La porte-parole de la coalition en matière de relations industrielles, Michaelia Cash, n'a pas encore vu le projet de loi de Watt, mais a déclaré qu'elle demanderait une législation visant à radier le syndicat la semaine prochaine.
« Murray Watt ne fait que parler, mais ne fait rien. Il est fier d'être le porte-parole du CFMEU depuis de nombreuses années et fait maintenant semblant de se montrer plus sévère à leur égard. Le gouvernement albanais doit présenter une loi pour radier le CFMEU lorsque le Parlement reprendra ses travaux la semaine prochaine », a-t-elle déclaré.

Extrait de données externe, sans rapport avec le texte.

(** The media type of a request with its header, and the transaction its form and its JSON
    name. *)
Definition PostChallenge (ctx : Context_) (contentType : string) (parsedMediaType : option string)
    (form json : res string) : M string :=
  let mediaType := if contentType =? "" then "" else default contentType parsedMediaType in
  let! transaction :=
    if mediaType =? "application/x-www-form-urlencoded" then
      map_errM (fun e => BadRequest "invalid form data" (Some e)) (lift form)
    else if mediaType =? "application/json" then
      map_errM (fun e => BadRequest "invalid request body" (Some e)) (lift json)
    else throw (BadRequest "unsupported content type. Expected application/x-www-form-urlencoded or application/json" None) in
  map_errM (fun e => BadRequest (Error e) None) (lift (ValidationRequest_Validate transaction)) ;;!
  map_errM (fun e => BadRequest "challenge validation failed" (Some e)) (ValidateChallenge ctx transaction).
End service.
Lemma sep10_challenge_is_single_use_witness :
  let text := signed_by ["CLIENT"] (challenge "GCLIENT" "") in
  exists answers token, fst (validations service [(None, text); (None, text)] (snd (created "GCLIENT" ""))) = Ok answers /\
    answers !! 0 = Some (Ok token) /\ answers !! 1 <> Some (Ok token).
Proof.
  set (w := snd (created "GCLIENT" "")). set (text := signed_by ["CLIENT"] (challenge "GCLIENT" "")).
  set (runs := validations service [(None, text); (None, text)] w).
  exists (match fst runs with Ok answers => answers | Err _ => [] end), (token "GCLIENT" "" ["CLIENT"]).
  split; [vm_compute; reflexivity|]. split; [vm_compute; reflexivity|].
  apply (sep10_challenge_is_single_use (E := env) (C := conn) service (nonce_of text) (fun _ _ _ H => H)
    [(None, text); (None, text)] _ 0 1 None None text text (token "GCLIENT" "" ["CLIENT"]) (token "GCLIENT" "" ["CLIENT"]) w (snd (validations service [(None, text); (None, text)] w)));
    [vm_compute; reflexivity|lia|vm_compute; reflexivity..].
Defined.

Lemma created_challenge_is_read_witness :
  exists text, fst (created "GCLIENT" "") = Ok (text, "test") /\
    exists tx, TransactionFromXDR text = Ok (Some tx) /\ Ch_Memo tx = Some (MemoID 7).
Proof.
  eexists. split; [vm_compute; reflexivity|].
  destruct (created_challenge_is_read (E := env) (C := conn) service "SERVER" eq_refl (fun _ _ => eq_refl) None (request "GCLIENT" "")
    (challenge "GCLIENT" "") "test" start (snd (created "GCLIENT" "")))
    as (_ & tx & nonce & key & memo & t & Htx & _); [intros t; cbn; unfold Second; lia|by_computation|vm_compute; reflexivity|].
  exists tx. split; [exact Htx|]. vm_compute in Htx. injection Htx as <-. reflexivity.
Defined.
Lemma username_match_inv (href : string) (y : mstate) :
  m false (source usernameRegExp) (MState 0 href [None]) Some = Some y ->
  exists seg, seg <> "" /\ absent "/" seg = true /\ href = "/in/" ++ seg ++ "/".
Proof.
  intros H. cbn -[mstar JS.take Nat.sub] in H. unfold litMatches in H.
  peel H href. peel H href. peel H href. peel H href.
  destruct href as [|b s]; [discriminate H|].
  cbn -[mstar JS.take Nat.sub] in H.
  destruct (negb (Ascii.eqb b "/")) eqn:Hb; [|discriminate H].
  apply mstar_notSlash_inv in H as (seg & t & -> & Hseg & H).
  cbn in H. destruct t as [|c t]; [discriminate H|].
  destruct (Ascii.eqb_spec c "/") as [->|]; [|discriminate H].
  destruct t; [|discriminate H].
  exists (String b seg). repeat split.
  - discriminate.
  - simpl. rewrite Hb. exact Hseg.
Qed.

(** The user name of a profile path is its segment; any other address is
    kept as it is. *)
Lemma usernameOf_profile_path (seg : string) :
  seg <> "" -> absent "/" seg = true -> usernameOf ("/in/" ++ seg ++ "/") = seg.
Proof.
  intros Hne Hseg. destruct seg as [|b seg]; [contradiction|].
  unfold usernameOf, replace, exec.
  change (scan (ignoreCase usernameRegExp) (source usernameRegExp) (ngroups usernameRegExp)
            ("/in/" ++ String b seg ++ "/") 0)
    with (match m false (source usernameRegExp)
                  (MState 0 ("/in/" ++ String b seg ++ "/") [None]) Some with
          | Some y => Some (Match 0 (JS.take (pos y - 0) ("/in/" ++ String b seg ++ "/"))
                              (caps y))
          | None => scan false (source usernameRegExp) 1 ("in/" ++ String b seg ++ "/") 1
          end).
  rewrite (username_match b seg Hseg).
  cbn [index matched groups pos caps expand fold_right group nth Nat.sub JS.take].
  replace (6 + String.length seg - 0)%nat
    with (String.length ("/in/" ++ String b seg ++ "/"))
    by (simpl; rewrite length_app; simpl; lia).
  rewrite <- (append_empty_r ("/in/" ++ String b seg ++ "/")) at 2.
  rewrite take_length_app.
  cbn [Nat.add]. rewrite drop_length, append_empty_r. 
  simpl. rewrite append_empty_r. reflexivity.
Qed.
(** * dnsdist: rule chains and rule constructors

    A shallow embedding of [pdns/dnsdist-lua-rules.cc]: the operations on the
    rule chains held by the global state holders ([rmRule], [moveRuleToTop],
    [mvRule], [getTopRules]), the rule construction dispatch [makeRule], and
    the Lua-facing rule constructors registered by [setupLuaRules].

    Conventions.
    - A [std::vector] is a [list]; an iterator into it is a position ([nat]).
    - [unsigned int] positions and [size_t] sizes are [nat]: the only
      arithmetic on them is [--to] in [mvRule], guarded by [from < to].
    - Match counters ([uint64_t]) are [N]; they are only compared.
    - Numeric constructor arguments are [Z], with the narrowing conversions
      of the constructor calls written as [Z.modulo].
    - An exception is an [Err] result; the state of the Lua context is the
      pair of the holder's vector and [g_outputBuffer]. *)

From Stdlib Require Import String Ascii List ZArith NArith Arith Bool Lia.
From Stdlib Require Import Permutation Sorted.
Import ListNotations.

(** ** Exceptions *)

Inductive Error : Type :=
| ParameterOutOfRange (parameter : string) (value max : Z)
| MalformedPattern (src : string)
| UnableToConvert (val : string)
| OutOfRange.

Inductive result (A : Type) : Type :=
| Ok (a : A)
| Err (e : Error).
Arguments Ok {A} a.
Arguments Err {A} e.

Definition bind {A B : Type} (r : result A) (k : A -> result B) : result B :=
  match r with
  | Ok a => k a
  | Err e => Err e
  end.

Notation "x <- r ;; k" := (bind r (fun x => k))
  (at level 61, r at next level, right associativity).
Notation "r ;;; k" := (bind r (fun _ => k))
  (at level 61, right associativity).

L'enquête sur le bâtiment Bad menée par ce mât, La revue financière australienne et 60 minutes a révélé que le CFMEU avait été infiltré par des motards et le crime organisé, et a déclenché la démission de l'ancien chef de la division victorienne du CFMEU, John Setka.
Jeudi, il a été révélé que le CFMEU avait assigné Marty Albert – un haut responsable des motards Bandidos – à travailler comme organisateur syndical sur les principaux projets de construction du gouvernement victorien et à siéger au conseil d'administration de la section syndicale, un rôle qu'il a été autorisé à conserver même après avoir été accusé d'agression violente.

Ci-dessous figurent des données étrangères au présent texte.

(** Two streams can be staged in one file: with a POSIX [os.path.join] an
    absolute stream name discards the temporary directory.  The second
    stream then reads the row of the first as its header row. *)
Example streams_can_share_a_staging_file :
  staging_filename plain_config "T" "/tmp/users"
  = staging_filename plain_config "T" "users" ∧
  headers (reached plain_config
             [ schema_of "users" (JObj []);
               schema_of "/tmp/users" (JObj []);
               record_of "users" [("id", JNum 1); ("name", JStr "a")];
               record_of "/tmp/users" [("id", JNum 2)] ]) !! "/tmp/users"
  = Some ["1"; "a"; "id"].
Proof. split; vm_compute; reflexivity. Qed.

Local Ltac by_evaluation := vm_compute; reflexivity.

Local Ltac by_membership := vm_compute; repeat constructor.

Local Ltac each_member :=
  let x := fresh in let Hx := fresh in
  intros x Hx; vm_compute in Hx;
  repeat (apply elem_of_cons in Hx as [Hx|Hx];
          [try (simplify_eq; vm_compute; first [reflexivity | discriminate])|]);
  try (by apply elem_of_nil in Hx).

Lemma final_headers_first_seen_union_witness :
  default [] (headers (reached plain_config users_run) !! "users")
  = first_seen (keys_for plain_config "users" users_run) ∧
  NoDup (default [] (headers (reached plain_config users_run) !! "users")) ∧
  ∀ k, k ∈ default [] (headers (reached plain_config users_run) !! "users") ↔
       ∃ o, o ∈ records_for "users" users_run ∧ k ∈ od_keys (flattened plain_config o).
Proof.
  apply (final_headers_first_seen_union plain_config "T" no_files users_run
           (reached plain_config users_run) "users").
  - by_evaluation.
  - each_member.
  - by_evaluation.
Defined.

(** C2: the run that shows the defect.  With [delimiter] set to a
    semicolon the rows are written with semicolons and the header line with
    a comma; the specification wants the header [id;name]. *)
Theorem finalizer_header_ignores_delimiter :
  ∃ value uploaded fin,
    persist_messages semicolon_config "T" no_files users_schema_and_first_record
    = Returned value uploaded fin ∧
    delimiter semicolon_config = ";" ∧
    headers fin !! "users" = Some ["id"; "name"] ∧
    fs fin !! staging_filename semicolon_config "T" "users" = Some ["id,name"; "1;a"] ∧
    String.concat (delimiter semicolon_config) ["id"; "name"] = "id;name" ∧
    "id,name" ≠ "id;name".
Proof.
  destruct (persist_messages semicolon_config "T" no_files users_schema_and_first_record)
    as [value uploaded fin|e fin] eqn:Hrun; [|by vm_compute in Hrun].
  exists value, uploaded, fin. split; [done|].
  vm_compute in Hrun. injection Hrun as <- <- <-.
  split_and!; [by_evaluation.. | done].
Qed.

Lemma record_before_schema_aborts_witness :
  persist_messages plain_config "T" no_files
    ([schema_of "orders" (JObj []); Decoded (STATE (JStr "bookmark-1"))]
     ++ Decoded (RECORD third_user) :: users_run)
  = Raised (SchemaMissing "users")
      (reached plain_config
         [schema_of "orders" (JObj []); Decoded (STATE (JStr "bookmark-1"))]) ∧
  stdout (main plain_config "T" no_files
    ([schema_of "orders" (JObj []); Decoded (STATE (JStr "bookmark-1"))]
     ++ Decoded (RECORD third_user) :: users_run)) = [].
Proof.
  destruct (record_before_schema_aborts plain_config "T" no_files
              [schema_of "orders" (JObj []); Decoded (STATE (JStr "bookmark-1"))]
              third_user users_run) as (_ & Hout & Hexact).
  - each_member.
  - split; [|exact Hout]. apply Hexact. by_evaluation.
Defined.

(** C4: a record that fails validation against the schema [false].  The
    step goes on, the row is written and the counter is 1, and the log is
    what it was: nothing has been logged, where the specification has the
    error logged. *)
Lemma advisory_validation_error_not_logged :
  validate_record (reached plain_config [schema_of "users" (JBool false)]) third_user
  = Raises "ValidationError" ∧
  (∃ st',
     step plain_config "T" (Decoded (RECORD third_user))
       (reached plain_config [schema_of "users" (JBool false)]) = Continue st' ∧
     log st' = log (reached plain_config [schema_of "users" (JBool false)]) ∧
     fs st' !! "/tmp/users-T.csv" = Some ["c,3"] ∧
     od_get "users" (record_counter st') = Some 1) ∧
  ¬ advisory_error_logged_and_persisted plain_config "T"
      (reached plain_config [schema_of "users" (JBool false)]) third_user.
Proof.
  split; [by_evaluation|]. split.
  - eexists. split; [by_evaluation|]. split_and!; by_evaluation.
  - intros (st' & Hstep & Hlog & _). vm_compute in Hstep.
    injection Hstep as <-. vm_compute in Hlog. lia.
Qed.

Cette série de controverses a incité la cheffe du groupe national au Sénat, Bridget McKenzie, et Cash à signaler leur intention de renvoyer les plaintes pour mauvaise conduite dans le secteur du bâtiment au comité de référence des affaires rurales et régionales et des transports.
Cependant, le soutien à l'enquête, qui nécessiterait l'appui d'une majorité du Sénat, semble faible, les principaux députés indépendants étant au mieux tièdes à l'égard de la proposition.
L'opposition dispose de 31 voix au Sénat et aurait besoin d'une majorité de 39 pour que l'enquête soit menée à bien.
Il est peu probable que les Verts soutiennent la commission d'enquête proposée par la Coalition, même s'ils ne prendront pas de décision formelle avant la rentrée parlementaire la semaine prochaine. Ils sont toutefois plus disposés à soutenir une enquête sur la législation proposée par Watt.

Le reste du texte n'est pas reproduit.